So how long will we be continuing to surf this wave?
Probably for as long as it exists and as long as the sun exists.
And so the wave is likely to exist far less long than the sun.
The sun has, you know, four billion years to go or something.
But the star-forming regions that are in the wave are, you know, probably at most 100 million years old, just as a guess.
So they're much younger.
And so we don't know what caused this, and so we don't know how long it will last.
But another student of Harvard Joshua Spiegel worked with Catherine and others to do very careful fits,
mathematical fits of the shape of this.
And it shows that it's damped.
So in other words, a damping wave is indicative of it dying out at some level or something else forcing it.
And so it may just die down and turn into something else in the future and not in the very distant future on the scale of the lifetime of the galaxy.
But one thing that we do know following up on Alyssa is that, so this structure is forming new stars,
and those new stars will be our travel companions around the galaxy as we rotate around the center of our galaxy,
but they're probably going to live longer than our son.
Wow.
Wow.
You sound very excited.
Yeah, we are frailed.
We're also excited that we had the opportunity.
Catherine did a fantastic job of putting all of the data that we used online.
So there are two other papers that she wrote and all of the data that we're.
that present these distances and all the data from that and the nature paper and all kinds of interactive figures and the software is all open source and available.
And so this is a wonderful example of open science in addition.
And so people who are listening go out and play with the data themselves and tell us what caused the Radcliffe wave.
And one of my favorite things about this structure is that it's gigantic in 3D, but also if you look up in the sky in 2D, you're probably looking at some piece of the Radcliffe wave.
it spans almost 150 degrees on the sky.
And so famous regions like the Orion Nebula, that is part of the Radcliffe wave.
So when you see Orion, think of the Radcliffe wave, please.
Whoa, my favorite constellation, you know.
So, you know, at nighttime we try to go out and see the Milky Way on, you know, the plane of the Milky Way.
Are we looking also, if I look at Orion, am I looking at the Radcliffe wave?
The crazy thing is that when you look at the plane of the Milky Way on the sky, it looks very narrow.
And this thing is so big in terms of how far out it's out of the plane.
So it's 500 light years above and below the plane where it is.
And because it's so close to us, that means it's a big angle away from that band that you see on the sky.
So there are some beautiful images.
We have a website, tiny URL.com slash rad wave.
So people can go there and look and you can see, Catherine made a lovely animation that shows you where on the sky this is.
And because it's so wavy out of the plane, Orion is.
is quite far off that Milky Way that you see on the sky.
And it's the extreme of the wave at one end.
And so it's a big angle.
So actually, no, it's the answer to your question.
When we look at the Milky Way, part of it crosses the Milky Way that you see on the sky,
but a lot of it is out of the Milky Way.
And it would have been impossible to identify the whole thing, only looking in 2D.
And it's funny because it wasn't until the reporter from the Guardian asked us what this
looks like on the sky that we added that image to show that because we as astrophysicists think
about it in 3D and think about what caused this and think about it in the
causes of the galaxy, not about the sky.

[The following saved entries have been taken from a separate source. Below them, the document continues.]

(** C4: a transfer between two distinct users that reports success moves
    exactly [a] coins from the sender to the receiver and leaves the sum of
    all balances unchanged; when the sender holds fewer than [a] coins the
    call reports failure and the store is unchanged, so no field of either
    account changes. *)
Theorem C4_transfer_coins_conservation db A B a d db' ok :
  A ≠ B → transfer_coins db A B a d = (db', ok) →
  (ok = true →
     coins_of db' A = coins_of db A - a ∧
     coins_of db' B = coins_of db B + a ∧
     total_supply db' = total_supply db) ∧
  (coins_of db A < a →
     ok = false ∧ db' = db ∧
     users db' !! A = users db !! A ∧ users db' !! B = users db !! B).
Proof.
  intros HAB. unfold transfer_coins.
  destruct (users db !! A) as [fu|] eqn:HA.
  2:{ intros [= <- <-]. split; [done|]. by intros _. }
  assert (HcA0 : coins_of db A = coins fu) by (unfold coins_of; by rewrite HA).
  destruct (coins fu <? a) eqn:Hlt.
  { intros [= <- <-]. split; [done|]. by intros _. }
  intros Htr. split; [|intros; lia]. intros ->.
  destruct (users db !! B) as [tu|] eqn:HB.
  - destruct (transfer_update_distinct db A B a d fu tu HAB HA HB)
      as (db2 & Hup & ? & ? & ?).
    rewrite Hup in Htr. by simplify_eq.
  - unfold get_user_data in Htr. rewrite HB in Htr. simpl in Htr.
    destruct (scoped db) eqn:Hs; [by simplify_eq|].
    set (db1 := with_users db (<[B := new_user B]> (users db))) in *.
    assert (H1A : users db1 !! A = Some fu) by (by simpl; rewrite lookup_insert_ne).
    assert (H1B : users db1 !! B = Some (new_user B)) by (by simpl; rewrite lookup_insert_eq).
    destruct (transfer_update_distinct db1 A B a d fu _ HAB H1A H1B)
      as (db2 & Hup & HcA & HcB & Hsum).
    rewrite Hup in Htr. simplify_eq.
    rewrite HcA, HcB, Hsum. unfold coins_of. rewrite H1A, H1B, HA, HB. simpl.
    split; [done|]. split; [done|].
    unfold db1, with_users.
    rewrite (total_supply_insert _ B _ _ _ (transactions db) (scoped db)).
    unfold coins_of. simpl. rewrite HB. destruct db. simpl. lia.
Qed.

Lemma C4_transfer_coins_conservation_witness :
  let db := mk {[ 1 := mkUser 1 100 0 1 0 None; 2 := mkUser 2 5 0 1 0 None ]} [] true in
  let db' := fst (transfer_coins db 1 2 30 None) in
  let db'' := fst (transfer_coins db 2 1 30 None) in
  (coins_of db' 1 = 70 ∧ coins_of db' 2 = 35 ∧ total_supply db' = total_supply db) ∧
  (snd (transfer_coins db 2 1 30 None) = false ∧ db'' = db).
Proof.
  intros db db' db''. split.
  - apply (C4_transfer_coins_conservation db 1 2 30 None db' true);
      [lia | vm_compute; reflexivity | reflexivity].
  - destruct (C4_transfer_coins_conservation db 2 1 30 None db''
                (snd (transfer_coins db 2 1 30 None))) as [_ H];
      [lia | vm_compute; reflexivity |].
    destruct H as (H1 & H2 & _); [vm_compute; reflexivity | by split].
Defined.
(** * Azure image-processing function: a shallow embedding of ProcessImage.ts

    The repository carries three revisions of the same Event Grid handler:
    - [src/functions/ProcessImage.ts]  (module [Functions]),
    - an unnamed revision of 95 lines  (module [Part000]),
    - an unnamed revision of 124 lines (module [Part001]).

    Each revision is embedded as written.  The storage SDK, the Jimp image
    library and the invocation context are collaborators of the handler: their
    answers are fields of a record over which every definition is
    parametrised, and every storage call the handler makes is recorded in a
    trace. *)

From Stdlib Require Import List String Ascii Bool Arith Lia.
From Stdlib Require Import Strings.Byte DecimalString.
Import ListNotations.
Open Scope string_scope.
Open Scope list_scope.

Set Implicit Arguments.

(** ** JavaScript values reaching the handler *)

(** A JSON value as the trigger delivers it in [event.data.url], plus
    [undefined] for an absent property.  Only truthiness and printing are
    ever asked of a value that is not a string: numbers are kept as
    naturals, arrays and objects as one opaque value. *)
Inductive JsValue : Type :=
| JsUndefined
| JsNull
| JsBool (b : bool)
| JsNumber (n : nat)
| JsString (s : string)
| JsObject.

(** [!v] is true exactly on the falsy values. *)
Definition truthy (v : JsValue) : bool :=
  match v with
  | JsUndefined | JsNull => false
  | JsBool b => b
  | JsNumber n => negb (Nat.eqb n 0)
  | JsString s => negb (String.eqb s "")
  | JsObject => true
  end.

(** A thrown value: an [Error] object with its [name] and [message]. *)
Record JsError : Type := mkError { errName : string; errMessage : string }.

(** [new Error(msg)] *)
Definition Error (msg : string) : JsError := mkError "Error" msg.
Definition TypeError (msg : string) : JsError := mkError "TypeError" msg.

(** [Error.prototype.toString], as used by the template literal [`${error}`]. *)
Definition errToString (e : JsError) : string :=
  if String.eqb (errName e) "" then errMessage e
  else if String.eqb (errMessage e) "" then errName e
  else errName e ++ ": " ++ errMessage e.

(** [`${v}`] for an optional string ([undefined] prints as its name). *)
Definition showOpt (o : option string) : string :=
  match o with
  | Some s => s
  | None => "undefined"
  end.

(** ** [String.prototype.split] with a one-character separator, and
    [Array.prototype.pop] *)

Fixpoint split (sep : ascii) (s : string) : list string :=
  match s with
  | EmptyString => [EmptyString]
  | String c rest =>
      if Ascii.eqb c sep then EmptyString :: split sep rest
      else match split sep rest with
           | seg :: segs => String c seg :: segs
           | [] => [String c EmptyString]
           end
  end.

So we're glad somebody asked us that so we can
tell you that, yes, it's all over the place. Well, to even increase our fun with galaxies
we're having this hour, I want to bring on another guest who studied some of the earliest
galaxies that were formed just 600 million years, 680 million years after the Big Bang.
Sangita Malhotra is a researchist astrophysicist at Goddard Space Flight Center in Greenbelt.
I think that's the oldest NASA site. Welcome to Science Friday.
Thank you, Ira. It's great to be here.
Now, you were able to observe one of the oldest galaxies that formed right after the Big Bang.
Tell us, what did that galaxy look like?
What features did it have in such a young galaxy?
It's not just one galaxy, it's three.
Three?
So it's a group of galaxies.
And what's amazing, unique about this group, that it's a disruptive group of galaxies.
What we see is actively disrupting the gas around this group of galaxies.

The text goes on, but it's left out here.